The French hybrids created first during the 19th century will improve over the decades and become the main grapes planted in Eastern Canada and the Eastern and Mid-Western United States. And although they can make good wine, hybrids still suffer from the poor image they got from the 19th century when they were first developed.
Finding the cure for phylloxera...
It would take years of local commitees working with national governments and international exchanges with the scientific community to come up with cures. For a while, it seemed that the very existence of the French wine industry was threatened.
The French government went so far as to offer a prize of 300,000 francs to the person who found the cure for Phylloxera.

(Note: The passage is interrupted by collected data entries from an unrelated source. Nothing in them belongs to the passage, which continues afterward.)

(* ===== verification/PcmRing.v ===== *)
(** * The lock-free sample ring of the macOS audio output

    [PcmRing] of [ring.rs]: one decoder thread pushes, one audio callback pops,
    any thread clears.  The threads run one memory access at a time, and a load
    may return an older value than the last: the model is the release/acquire
    fragment of Rust's memory model.  The stores to an atomic form a list; a
    thread that acquires the [i]-th store sees at least that one from then on,
    and what its thread had done before it.  An access to a sample slot is not
    atomic: it is a data race unless the other side's last access to the slot
    came before a store that this thread has acquired. *)

From stdpp Require Import list relations.
From S2P Require Import Prelude.

Module PcmRing.
(** A slot: its sample (the bits of an [f32]), and the stores of [write] and
    [read] that come after its last write and its last read. *)
Record Slot := { sample : Z; written : nat; taken : nat }.

Inductive Producer :=
  | PIdle
  | PLoadedWrite (input : list Z) (write : Z)
  | PCopying (chunk : list Z) (write offset : Z).
Inductive Consumer :=
  | CIdle
  | CLoadedRead (room read : Z)
  | CLoadedDiscard (room read discard_before : Z)
  | CCopying (read count : Z) (output : list Z).

(** The atomics with all stores to them, oldest first.  A store to
    [discard_before] carries the last store of [write] its thread had seen.
    [published] and [delivered] only record what was pushed and popped: every
    sample behind the published [write], and every pop with its position. *)
Record t := {
  slots : list Slot;
  read : list Z;
  write : list Z;
  discard_before : list (Z * nat);
  producer : Producer;
  producer_saw : nat;
  consumer : Consumer;
  consumer_saw : nat;
  clearing : list (Z * nat);
  published : list Z;
  delivered : list (Z * list Z)
}.

Inductive fault := DataRace.

Definition new (capacity : Z) : outcome fault t :=
  if negb ((0 <? capacity) && (capacity <? 2 ^ 63 - 1)) then Panic else
  mret {| slots := replicate (Z.to_nat capacity) {| sample := 0; written := 0; taken := 0 |};
          read := [0]; write := [0]; discard_before := [(0, 0%nat)];
          producer := PIdle; producer_saw := 0; consumer := CIdle; consumer_saw := 0; clearing := [];
          published := []; delivered := [] |}.

(** ** Accesses *)
Definition store_sample (slots : list Slot) (index : Z) (value : Z) (writes saw : nat) : outcome fault (list Slot) :=
  slot ← slots.[index];
  if (saw <? taken slot)%nat then Err DataRace else
  set_idx slots index {| sample := value; written := writes; taken := taken slot |}.
Definition load_sample (slots : list Slot) (index : Z) (reads saw : nat) : outcome fault (list Slot * Z) :=
  slot ← slots.[index];
  if (saw <? written slot)%nat then Err DataRace else
  slots ← set_idx slots index {| sample := sample slot; written := written slot; taken := reads |};
  mret (slots, sample slot).

(** ** [push] *)
Definition push_load_write (self : t) (input : list Z) (value : Z) : t := self <| producer := PLoadedWrite input value |>.
(** [read.load(Acquire)] returns the store of index [i]. *)
Definition push_load_read (self : t) (input : list Z) (write : Z) (i : nat) (value : Z) : t :=
  let available := saturating_sub (zlen (slots self)) (as_u64 (write - value)) in
  let count := Z.min (zlen input) available in
  self <| producer := PCopying (take (Z.to_nat count) input) write 0 |> <| producer_saw := i |>.
Definition push_copy (self : t) (chunk : list Z) (at_ offset : Z) : outcome fault t :=
  value ← chunk.[offset];
  slots ← store_sample (slots self) (as_u64 (at_ + offset) mod zlen (slots self)) value (length (write self)) (producer_saw self);
  mret (self <| PcmRing.slots := slots |> <| producer := PCopying chunk at_ (offset + 1) |>).
Definition push_publish (self : t) (chunk : list Z) (at_ : Z) : t :=
  self <| write ::= (fun stores => stores ++ [as_u64 (at_ + zlen chunk)]) |> <| published ::= (fun samples => samples ++ chunk) |>
       <| producer := PIdle |>.

(** ** [pop_into] *)
Definition pop_load_read (self : t) (room value : Z) : t := self <| consumer := CLoadedRead room value |>.
Definition pop_load_discard (self : t) (room read value : Z) (saw : nat) : t :=
  self <| consumer := CLoadedDiscard room read value |> <| consumer_saw := Nat.max (consumer_saw self) saw |>.
Definition pop_load_write (self : t) (room read discard_before : Z) (i : nat) (value : Z) : t :=
  let read := if as_u64 (discard_before - read) <=? as_u64 (value - read) then discard_before else read in
  self <| consumer := CCopying read (Z.min room (as_u64 (value - read))) [] |> <| consumer_saw := i |>.
Definition pop_copy (self : t) (at_ count : Z) (output : list Z) : outcome fault t :=
  '(slots, value) ← load_sample (slots self) (as_u64 (at_ + zlen output) mod zlen (slots self)) (length (read self)) (consumer_saw self);
  mret (self <| PcmRing.slots := slots |> <| consumer := CCopying at_ count (output ++ [value]) |>).
Definition pop_publish (self : t) (at_ count : Z) (output : list Z) : t :=
  self <| read ::= (fun stores => stores ++ [as_u64 (at_ + count)]) |> <| delivered ::= (fun pops => pops ++ [(at_, output)]) |>
       <| consumer := CIdle |>.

And in 1873, they found it!
Native American rootstocks form a natural resistance to Phylloxera. When the louse bites into the roots, it forms a scab over the wound preventing the vine from dying.

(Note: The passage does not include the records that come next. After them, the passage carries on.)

Definition header_bytes (image : list u8) (pixels_len : Z) : list u8 :=
  take 2 image ++ to_le_bytes 4 (122 + pixels_len) ++ take 4 (drop 6 image) ++ to_le_bytes 4 122 ++ to_le_bytes 4 108
    ++ take 12 (drop 18 image) ++ to_le_bytes 4 3 ++ to_le_bytes 4 pixels_len ++ take 8 (drop 38 image) ++ replicate 8 Byte.x00
    ++ concat (map (to_le_bytes 4) masks) ++ to_le_bytes 4 0x73524742 ++ replicate 48 Byte.x00.
Lemma header_length image pixels_len : 54 <= zlen image -> zlen (header_bytes image pixels_len) = 122.
Proof.
  intros Hlen. unfold header_bytes, zlen in *. rewrite !length_app, !length_take, !length_drop, !length_to_le_bytes, !length_replicate.
  change (length (concat (map (to_le_bytes 4) masks))) with 16%nat. lia.
Qed.
(** What is read back. *)
Lemma bmp_header_reads image pixels_len pixels : 54 <= zlen image ->
  let bmp := header_bytes image pixels_len ++ pixels in
  get bmp 0 2 = get image 0 2 /\ read_u32 bmp 14 = Ok 108 /\ read_u16 bmp 26 = read_u16 image 26 /\ read_u16 bmp 28 = read_u16 image 28
  /\ read_u32 bmp 18 = read_u32 image 18 /\ read_u32 bmp 22 = read_u32 image 22 /\ read_u32 bmp 30 = Ok 3
  /\ (forall i, In i [0; 1; 2; 3]%nat -> mask_differs bmp i = false) /\ read_u32 bmp 10 = Ok 122
  /\ bmp_header bmp pixels_len = Ok (header_bytes image pixels_len).
Proof.
  intros Hlen bmp. assert (Hbmp : 122 <= zlen bmp) by (unfold bmp; rewrite zlen_app, header_length by done; pose proof (zlen_nonneg pixels); lia).
  assert (Hheader : bmp_header bmp pixels_len = Ok (header_bytes image pixels_len)).
  { rewrite bmp_header_spec by lia. f_equal. unfold bmp. clear Hbmp bmp. unfold zlen in Hlen.
    do 54 (destruct image as [|? image]; [cbn [length] in Hlen; lia|]). reflexivity. }
  assert (Hlong : 54 <= zlen bmp) by lia. split_and!; [..|done]; unfold mask_differs, read_u32, read_u16, get; clear Hheader.
  all: try (intros i [<-|[<-|[<-|[<-|[]]]]]).
  all: rewrite ?(zget_range_Some bmp) by (cbn; lia).
  all: rewrite ?(zget_range_Some image) by lia.
  all: unfold bmp, header_bytes, zlen in *; do 54 (destruct image as [|? image]; [cbn [length] in Hlen; lia|]); reflexivity.
Qed.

The scientists found that by taking a French scion, or top part of a grapevine, they could graft it onto an American rootstock. The rootstock is bottom part of the vine. Et voila! You have resistance to the pest and still a high quality wine can be made using grapes of the European grapevine.
This solution however, didn’t come without its problems. The first American rootstocks they use did not work in the limestone-rich soils of France. Scientists finally discover V. Berlandieri American rootstocks are able to survive lime rich soils.
Furthermore, there is the problem of the sheer amount of vines that needed American rootstocks to be grafted to.
This is a video of a worker at Marques de Riscal in Spain applying a field grafting technique where a European vitis vinifera scion is joined to a American species rootstock in the vineyard.
In the 19th century, the rootstock and the scion would have been joined together in a nursery and then planted in the vineyard later.
Lasting effects of the wine crashes: migration ...
The lasting effects of the wine crashes and the damaging effects of the destruction of France’s vineyards would have ripple effects that would last to the present time. Many peasants simply abandon their fields and move to the overcrowded cities; many immigrated to America or Algeria.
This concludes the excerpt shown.